Ok, so if I misunderstood something then how is it normally dealt with when not all of the capital is paid up? It has been mentioned many times on this forum that only 25% need to be paid up cash but my accountant now claims that all need to be paid up [last year].

First of all, some of the capital can be just in cash that you, as a director, keeps and use to pay for company expenses. This will work if the amount is not too large. Otherwise you can follow your accountant's advice.

Recalling my own knowledge of goodwill etc; until someone pays for it, it is valueless; it requires a mark to market through some sort of transaction, such as a purchase where goodwill is the difference between price paid and assets of the company.

Therefore, unless there is such a purchase, then you cannot just write your own value for these intangibles.
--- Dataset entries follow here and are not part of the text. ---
(* [ns2/common/scheduler.cc:355-362] Heap::Heap *)
Definition Heap_new (size : Z) : Heap :=
  MkHeap (replicate (Z.to_nat size) (Some (HeapElem d_zero 0 NULL))) 0 0 size 0.

(* [ns2/common/scheduler.cc:378-387] Heap::heap_member *)
Fixpoint heap_member_loop (fuel : nat) (elem : addr) (i : Z) : M Heap Z :=
  match fuel with
  | O => stuck NoFuel
  | S fuel =>
      n ← gets h_size;
      if decide (i < n) then
        he ← elem_at i;
        if decide (he_elem he = elem) then mret (i + 1)
        else heap_member_loop fuel elem (u32 (i + 1))
      else mret 0
  end.
Definition heap_member (elem : addr) : M Heap Z :=
  n ← gets h_size; heap_member_loop (S (Z.to_nat n)) elem 0.

(* [ns2/common/scheduler.cc:441-448] Heap::heap_insert *)
Definition grow : M Heap unit :=
  h ← get;
  if decide (h_maxsize h = h_size h) then
    let osize := h_maxsize h in
    let maxsize := u32 (h_maxsize h * 2) in
    if decide (maxsize < osize) then stuck OutOfBounds
    else put (MkHeap (take (Z.to_nat osize) (h_elems h) ++
                        replicate (Z.to_nat (maxsize - osize)) None)
                (h_s_key h) (h_size h) maxsize (h_iter h))
  else skip.

(* [ns2/common/scheduler.cc:452-458] Heap::heap_insert *)
Fixpoint sift_up (fuel : nat) (key : double) (i par : Z) : M Heap Z :=
  match fuel with
  | O => stuck NoFuel
  | S fuel =>
      if decide (i > 0) then
        p ← elem_at par;
        sk ← gets h_s_key;
        if (KEY_LESS_THAN key sk (he_key p) (he_s_key p) : bool) then
          _ ← set_elem i p;
          sift_up fuel key par (parent par)
        else mret i
      else mret i
  end.

(* [ns2/common/scheduler.cc:437-463] Heap::heap_insert *)
Definition heap_insert (key : double) (elem : addr) : M Heap unit :=
  _ ← grow;
  i ← gets h_size;
  _ ← modify (set_h_size (u32 (i + 1)));
  i ← sift_up (S (Z.to_nat i)) key i (parent i);
  sk ← gets h_s_key;
  _ ← modify (set_h_s_key (u32 (sk + 1)));
  set_elem i (HeapElem key sk elem).

(* [ns2/common/scheduler.cc:509-529] Heap::heap_extract_min *)
Fixpoint heapify (fuel : nat) (i : Z) : M Heap unit :=
  match fuel with
  | O => stuck NoFuel
  | S fuel =>
      n ← gets h_size;
      if decide (i < n) then
        let l := left i in
        let r := right i in
        x ← (if decide (r < n) then
               el ← elem_at l;
               er ← elem_at r;
               mret (if (KEY_LESS_THAN (he_key el) (he_s_key el) (he_key er) (he_s_key er) : bool)
                     then l else r)
             else mret (if decide (l < n) then l else i));
        if decide (x = i) then skip
        else
          ex ← elem_at x;
          ei ← elem_at i;
          if (KEY_LESS_THAN (he_key ex) (he_s_key ex) (he_key ei) (he_s_key ei) : bool) then
            _ ← swap i x;
            heapify fuel x
          else skip
      else skip
  end.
I suppose you could do a separate transaction and value each thing, then buy it as an asset, then create the loan back to the seller. It will need to be broken down and I do not see this as a loophole. It is indeed fair to buy say a customer list and hold it as an asset; however I do not think that you can just make up any value; it will posibly be checked.

The bottom line is how will the Auditor / Revenue Department view it.

Say I have a customers list. Let's assume I can add up all the purchases those customers did in the last year, deduct my costs to supply those products/services, and get the yearly profit from those customers. Than apply the thumb rule of 2.5 factor to this number (as in purchase of new businesses) and have a value for the customers list.

However, without any solid evidence regarding those intangible assets, I think exra creativity will be required in the explanations stage that might arrive...

Would this come up if as the OP suggests, there is paid up capital in cash, then afterwards, the company buys assets? Seems like it's the formation that's the issue. If the company then went and purchased assets, that's just a normal transaction that the business would be expected to do, like renting office space and buying office furniture.

The downside is, it would be income to the seller of the assets and taxable.